В этот вечер пещера не затихала дольше обычного. Возбужденный разговор тысяч людей сливался в ровный гул. Баранников знал: все говорят о взрыве. И вдруг кто-то невидимый в черной глубине пещеры тихим и нежным тенорком на мотив «Раскинулось море широко» затянул лагерную песню:
Колючки под электротоком,
На вышке не спит часовой.
Товарищ, мы очень далеко От места, где дом наш родной.
Пещера затихла. Тенорок продолжал петь.
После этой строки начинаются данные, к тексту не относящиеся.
(* ===== verification/NockSpec.v ===== *)
(** The Nock definition the interpreter is held against: the reduction rules on
    mathematical nouns ([mnock]), the same rules on nouns at word level ([nock]),
    and the correspondence between the two. *)
From stdpp Require Import base option list numbers strings.
From Stdlib Require Import ZArith Lia.
From S2P Require Import Prelude Noun Interp.

Global Instance mnoun_eq_dec : EqDecision mnoun.
Proof. solve_decision. Defined.

(** * Mathematical nouns *)

Definition mhead (n : mnoun) : option mnoun := match n with MCell h _ => Some h | _ => None end.
Definition mtail (n : mnoun) : option mnoun := match n with MCell _ t => Some t | _ => None end.
Fixpoint mtree_at (p : positive) (n : mnoun) : option mnoun :=
  match p with
  | xH => Some n
  | xO p => mtree_at p n ≫= mhead
  | xI p => mtree_at p n ≫= mtail
  end.
Definition maxis_at (axis : N) (n : mnoun) : option mnoun :=
  match axis with Npos p => mtree_at p n | N0 => None end.
Fixpoint mtree_put (p : positive) (patch n : mnoun) : option mnoun :=
  match p with
  | xH => Some patch
  | xO p => match mtree_at p n with
            | Some (MCell _ t) => mtree_put p (MCell patch t) n
            | _ => None
            end
  | xI p => match mtree_at p n with
            | Some (MCell h _) => mtree_put p (MCell h patch) n
            | _ => None
            end
  end.
Definition maxis_put (axis : N) (patch n : mnoun) : option mnoun :=
  match axis with Npos p => mtree_put p patch n | N0 => None end.

(** Which hints a derivation may use: [skip_hint] tags need no evaluation of
    their hint formula (a [%memo] hit in the code skips it); [ok_static] and
    [ok_dynamic] restrict the tags. *)
Record hint_policy := {
  skip_hint : atom -> Prop;
  ok_static : atom -> Prop;
  ok_dynamic : atom -> Prop;
}.

(** The Nock reduction rules on mathematical nouns; the hint tag of [%memo] is
    the only one whose hint formula may be left unevaluated. *)
Inductive mnock : mnoun -> mnoun -> mnoun -> Prop :=
  | m_cons s a b d r1 r2 :
      mnock s (MCell a b) r1 -> mnock s d r2 ->
      mnock s (MCell (MCell a b) d) (MCell r1 r2)
  | m_0 s b r : maxis_at b s = Some r -> mnock s (MCell (MAtom 0) (MAtom b)) r
  | m_1 s b : mnock s (MCell (MAtom 1) b) b
  | m_2 s b c x f r :
      mnock s b x -> mnock s c f -> mnock x f r -> mnock s (MCell (MAtom 2) (MCell b c)) r
  | m_3_cell s b x y : mnock s b (MCell x y) -> mnock s (MCell (MAtom 3) b) (MAtom 0)
  | m_3_atom s b n : mnock s b (MAtom n) -> mnock s (MCell (MAtom 3) b) (MAtom 1)
  | m_4 s b n : mnock s b (MAtom n) -> mnock s (MCell (MAtom 4) b) (MAtom (n + 1))
  | m_5 s b c x y :
      mnock s b x -> mnock s c y ->
      mnock s (MCell (MAtom 5) (MCell b c)) (MAtom (if decide (x = y) then 0 else 1))
  | m_6_zero s b c d r :
      mnock s b (MAtom 0) -> mnock s c r -> mnock s (MCell (MAtom 6) (MCell b (MCell c d))) r
  | m_6_one s b c d r :
      mnock s b (MAtom 1) -> mnock s d r -> mnock s (MCell (MAtom 6) (MCell b (MCell c d))) r
  | m_7 s b c x r :
      mnock s b x -> mnock x c r -> mnock s (MCell (MAtom 7) (MCell b c)) r
  | m_8 s b c x r :
      mnock s b x -> mnock (MCell x s) c r -> mnock s (MCell (MAtom 8) (MCell b c)) r
  | m_9 s b c core f r :
      mnock s c core -> maxis_at b core = Some f -> mnock core f r ->
      mnock s (MCell (MAtom 9) (MCell (MAtom b) c)) r
  | m_10 s b c d x y r :
      mnock s d x -> mnock s c y -> maxis_put b y x = Some r ->
      mnock s (MCell (MAtom 10) (MCell (MCell (MAtom b) c) d)) r
  | m_11_static s b d r :
      mnock s d r -> mnock s (MCell (MAtom 11) (MCell (MAtom b) d)) r
  | m_11_dynamic s b c d x r :
      mnock s c x -> mnock s d r -> mnock s (MCell (MAtom 11) (MCell (MCell (MAtom b) c) d)) r
  | m_11_memo s c d r :
      mnock s d r ->
      mnock s (MCell (MAtom 11) (MCell (MCell (MAtom (Z.to_N (tas "memo"))) c) d)) r.

(** * The same rules at word level *)

Section Nock.
Context (P : hint_policy).

Inductive nock : noun -> noun -> noun -> Prop :=
  | n_cons s a b d r1 r2 :
      nock s (NCell a b) r1 -> nock s d r2 ->
      nock s (NCell (NCell a b) d) (NCell r1 r2)
  | n_0 s b r : slot_atom s b = Ok r -> nock s (NCell (D 0) (NAtom b)) r
  | n_1 s b : nock s (NCell (D 1) b) b
  | n_2 s b c x f r :
      nock s b x -> nock s c f -> nock x f r -> nock s (NCell (D 2) (NCell b c)) r
  | n_3 s b x :
      nock s b x ->
      nock s (NCell (D 3) b) (match x with NCell _ _ => D 0 | NAtom _ => D 1 end)
  | n_4 s b a : nock s b (NAtom a) -> nock s (NCell (D 4) b) (NAtom (inc a))
  | n_5 s b c x y :
      nock s b x -> nock s c y ->
      nock s (NCell (D 5) (NCell b c)) (if decide (y = x) then D 0 else D 1)
  | n_6_zero s b c d r :
      nock s b (D 0) -> nock s c r -> nock s (NCell (D 6) (NCell b (NCell c d))) r
  | n_6_one s b c d r :
      nock s b (D 1) -> nock s d r -> nock s (NCell (D 6) (NCell b (NCell c d))) r
  | n_7 s b c x r :
      nock s b x -> nock x c r -> nock s (NCell (D 7) (NCell b c)) r
  | n_8 s b c x r :
      nock s b x -> nock (NCell x s) c r -> nock s (NCell (D 8) (NCell b c)) r
  | n_9 s b c core f r :
      nock s c core -> slot_atom core b = Ok f -> nock core f r ->
      nock s (NCell (D 9) (NCell (NAtom b) c)) r
  | n_10 s b c d x y r :
      nock s d x -> nock s c y -> edit b y x = Ok r ->
      nock s (NCell (D 10) (NCell (NCell (NAtom b) c) d)) r
  | n_11_static s b d r :
      ok_static P b -> nock s d r -> nock s (NCell (D 11) (NCell (NAtom b) d)) r
  | n_11_dynamic s b c d x r :
      ok_dynamic P b -> nock s c x -> nock s d r ->
      nock s (NCell (D 11) (NCell (NCell (NAtom b) c) d)) r
  | n_11_skip s b c d r :
      skip_hint P b -> ok_dynamic P b -> nock s d r ->
      nock s (NCell (D 11) (NCell (NCell (NAtom b) c) d)) r.

(** Reduction is a partial function of subject and formula. *)
Lemma nock_det s f r1 r2 : nock s f r1 -> nock s f r2 -> r1 = r2.
Proof.
  intros H1. revert r2. induction H1; intros r' H2; inversion H2; subst; try congruence;
    repeat match goal with
    | IH : forall r, nock ?s ?f r -> ?x = r, H : nock ?s ?f ?y |- _ =>
        apply IH in H; simplify_eq
    | H : slot_atom ?x ?b = Ok _, H' : slot_atom ?x ?b = Ok _ |- _ =>
        rewrite H in H'; simplify_eq
    end; try congruence; try (by auto); f_equal; auto.
Qed.
End Nock.

Lemma nock_mono (P Q : hint_policy) s f r :
  (forall t, skip_hint P t -> skip_hint Q t) -> (forall t, ok_static P t -> ok_static Q t) ->
  (forall t, ok_dynamic P t -> ok_dynamic Q t) -> nock P s f r -> nock Q s f r.
Proof. intros ??? H. induction H; eauto using nock. Qed.

(** What the code does: hints of every tag, and a [%memo] hit skips the hint
    formula. *)
Definition memo_tag : atom := Direct (tas "memo").
Definition code_policy : hint_policy :=
  {| skip_hint t := t = memo_tag; ok_static _ := True; ok_dynamic _ := True |}.

(** The hints the machine runs without a panic: no static hint of the mean
    family (see [static_mean_panics]), and no [%hela]. *)
Definition panic_free_static (t : atom) : Prop :=
  match t with Direct d => is_mean_tag d = false /\ d <> tas "hela" | Indirect _ => True end.
Definition panic_free_dynamic (t : atom) : Prop :=
  match t with Direct d => d <> tas "hela" | Indirect _ => True end.
Definition safe_policy : hint_policy :=
  {| skip_hint _ := False; ok_static := panic_free_static; ok_dynamic := panic_free_dynamic |}.

Lemma nock_safe_code s f r : nock safe_policy s f r -> nock code_policy s f r.
Proof. apply nock_mono; simpl; auto; done. Qed.

(** * Word level and mathematical nouns agree *)

Lemma den_tree_at p n : mtree_at p (den n) = den <$> tree_at p n.
Proof.
  induction p as [p IH|p IH|]; cbn [mtree_at tree_at]; [..|done];
    rewrite IH; destruct (tree_at p n) as [[|]|]; done.
Qed.

Lemma den_tree_put p patch n : mtree_put p (den patch) (den n) = den <$> tree_put p patch n.
Proof.
  revert patch. induction p as [p IH|p IH|]; intros patch; cbn [mtree_put tree_put]; [..|done];
    rewrite den_tree_at; destruct (tree_at p n) as [[|h t]|]; cbn [fmap option_fmap option_map den];
    try done; [apply (IH (NCell h patch))|apply (IH (NCell patch t))].
Qed.

Lemma wf_tree_at p n m : wf_noun n -> tree_at p n = Some m -> wf_noun m.
Proof.
  revert m. induction p as [p IH|p IH|]; intros m Hwf; cbn [tree_at];
    [| |by intros [= <-]]; destruct (tree_at p n) as [[a|h t]|] eqn:E; cbn; try done;
    intros [= <-]; apply (IH _ Hwf eq_refl).
Qed.

Lemma wf_tree_put p patch n m : wf_noun patch -> wf_noun n -> tree_put p patch n = Some m -> wf_noun m.
Proof.
  revert patch. induction p as [p IH|p IH|]; intros patch Hp Hwf; cbn [tree_put];
    [| |by intros [= <-]]; destruct (tree_at p n) as [[a|h t]|] eqn:E; try done;
    apply IH; try done; pose proof (wf_tree_at _ _ _ Hwf E) as []; done.
Qed.

Lemma slot_den s a r :
  wf_noun s -> wf_atom a -> slot_atom s a = Ok r ->
  wf_noun r /\ maxis_at (Z.to_N (atom_val a)) (den s) = Some (den r).
Proof.
  intros Hs Ha He. pose proof (slot_atom_spec s a Ha) as Hr. rewrite He in Hr. simpl in Hr.
  unfold axis_at in Hr. destruct (atom_val a) as [|p|p]; try done. simpl.
  split; [by eapply wf_tree_at|]. by rewrite den_tree_at, <- Hr.
Qed.

Lemma slot_undo s a m :
  wf_noun s -> wf_atom a -> maxis_at (Z.to_N (atom_val a)) (den s) = Some m ->
  exists r, slot_atom s a = Ok r /\ wf_noun r /\ den r = m.
Proof.
  intros Hs Ha He. pose proof (slot_atom_spec s a Ha) as Hr.
  unfold axis_at in Hr. destruct (atom_val a) as [|p|p]; try done. simpl in He.
  rewrite den_tree_at in He. destruct (tree_at p s) as [r|] eqn:E; [|done].
  injection He as <-. exists r. destruct (slot_atom s a); simpl in Hr; simplify_eq.
  split; [done|split; [by eapply wf_tree_at|done]].
Qed.

Lemma edit_den x y a r :
  wf_noun x -> wf_noun y -> wf_atom a -> edit a y x = Ok r ->
  wf_noun r /\ maxis_put (Z.to_N (atom_val a)) (den y) (den x) = Some (den r).
Proof.
  intros Hx Hy Ha He. pose proof (edit_spec a y x Ha) as Hr. rewrite He in Hr. simpl in Hr.
  unfold axis_put in Hr. destruct (atom_val a) as [|p|p]; try done. simpl.
  split; [by eapply (wf_tree_put p y x)|]. by rewrite den_tree_put, <- Hr.
Qed.

Lemma edit_undo x y a m :
  wf_noun x -> wf_noun y -> wf_atom a ->
  maxis_put (Z.to_N (atom_val a)) (den y) (den x) = Some m ->
  exists r, edit a y x = Ok r /\ wf_noun r /\ den r = m.
Proof.
  intros Hx Hy Ha He. pose proof (edit_spec a y x Ha) as Hr.
  unfold axis_put in Hr. destruct (atom_val a) as [|p|p]; try done. simpl in He.
  rewrite den_tree_put in He. destruct (tree_put p y x) as [r|] eqn:E; [|done].
  injection He as <-. exists r. destruct (edit a y x); simpl in Hr; simplify_eq.
  split; [done|split; [by eapply (wf_tree_put p y x)|done]].
Qed.

Lemma inc_den a : wf_atom a -> MAtom (Z.to_N (atom_val (inc a))) = MAtom (Z.to_N (atom_val a) + 1).
Proof.
  intros Ha. destruct (inc_val a Ha) as [_ ->]. pose proof (wf_atom_val a Ha). f_equal. lia.
Qed.

(** Word-level reduction keeps nouns well formed and is Nock. *)
Lemma nock_den s f r :
  nock code_policy s f r -> wf_noun s -> wf_noun f -> wf_noun r /\ mnock (den s) (den f) (den r).
Proof.
  induction 1; intros Hs Hf; simpl in Hf; destruct_and?;
    repeat match goal with
    | IH : wf_noun ?s -> wf_noun ?f -> _ |- _ =>
        destruct (IH ltac:(simpl; tauto) ltac:(simpl; tauto)) as [? ?]; clear IH
    end; cbn [den] in *.
  all: try (split; [done|by econstructor]).
  - destruct (slot_den s b r) as [? ?]; [done..|]. split; [done|]. by apply m_0.
  - destruct x; split; simpl; try (rewrite DIRECT_MAX_val; lia);
      [by eapply m_3_atom|by eapply m_3_cell].
  - destruct (inc_val a) as [Hwf _]; [done|]. split; [done|].
    rewrite inc_den by done. by apply m_4.
  - split; [case_decide; simpl; rewrite DIRECT_MAX_val; lia|].
    replace (den (if decide (y = x) then D 0 else D 1))
      with (MAtom (if decide (den x = den y) then 0 else 1)); [by apply m_5|].
    repeat case_decide; subst; try done. exfalso. eauto using den_inj.
  - destruct (slot_den core b f) as [Hwf ?]; [done..|].
    specialize (IHnock2 ltac:(done) Hwf) as [? ?]. split; [done|]. by eapply m_9.
  - destruct (edit_den x y b r) as [? ?]; [done..|]. split; [done|]. by eapply m_10.
  - simpl in H. subst b. split; [done|]. by apply m_11_memo.
Qed.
Постепенно в песню вплетались новые голоса:
Мне шепчет товарищ по нарам:
— Отсюда вовек не уйти,
Умрем здесь под мукой задаром,
Могилок родным не найти.
— Зачем ты мне шепчешь о смерти?
Иль хочешь надежду отнять?
В другое нам нужно поверить И головы гордо поднять.
За дело любимой отчизны Я жизнью своей заплачу, Но, к смерти холодной приблизясь, В глаза загляну палачу.
И он в моем взгляде прощальном Увидит свой близкий конец, И дрогнет рука негодяя, И вздрогнет жестокий подлец.
Пусть знает, что всех не задушит,
Найдется, кому отомстить,
Голос мой смерть не заглушит,
До родины он долетит.
Теперь песня заполнила все пространство пещеры, ее тихо пели сотни людей:
Раскинулось горе широко,
Где счастье и радость цвели,
Товарищ, мы очень далеко От нашей родимой земли.
Так будь же ей верен до гроба И стойким, как сталь, до конца, Вернемся счастливой дорогой, И дети обнимут отца.
Смотря по тому, как ты в лагере жил,
Как умер без страха и гордо,
Живые узнают о том, что ты был Достойным родного народа.
Автора этой песни никто не знал. Одни говорили, что ее сочинил учитель из Томска, что жил в первой пещере и погиб, когда еще рыли котлован завода. Другие утверждали, что ее коллективные авторы — узники из девятой пещеры. Так или иначе, песню знали все. Иногда, очень редко, ее пели вот так, как сейчас, вместе. Но чаще в одиночку, а еще чаще — про себя.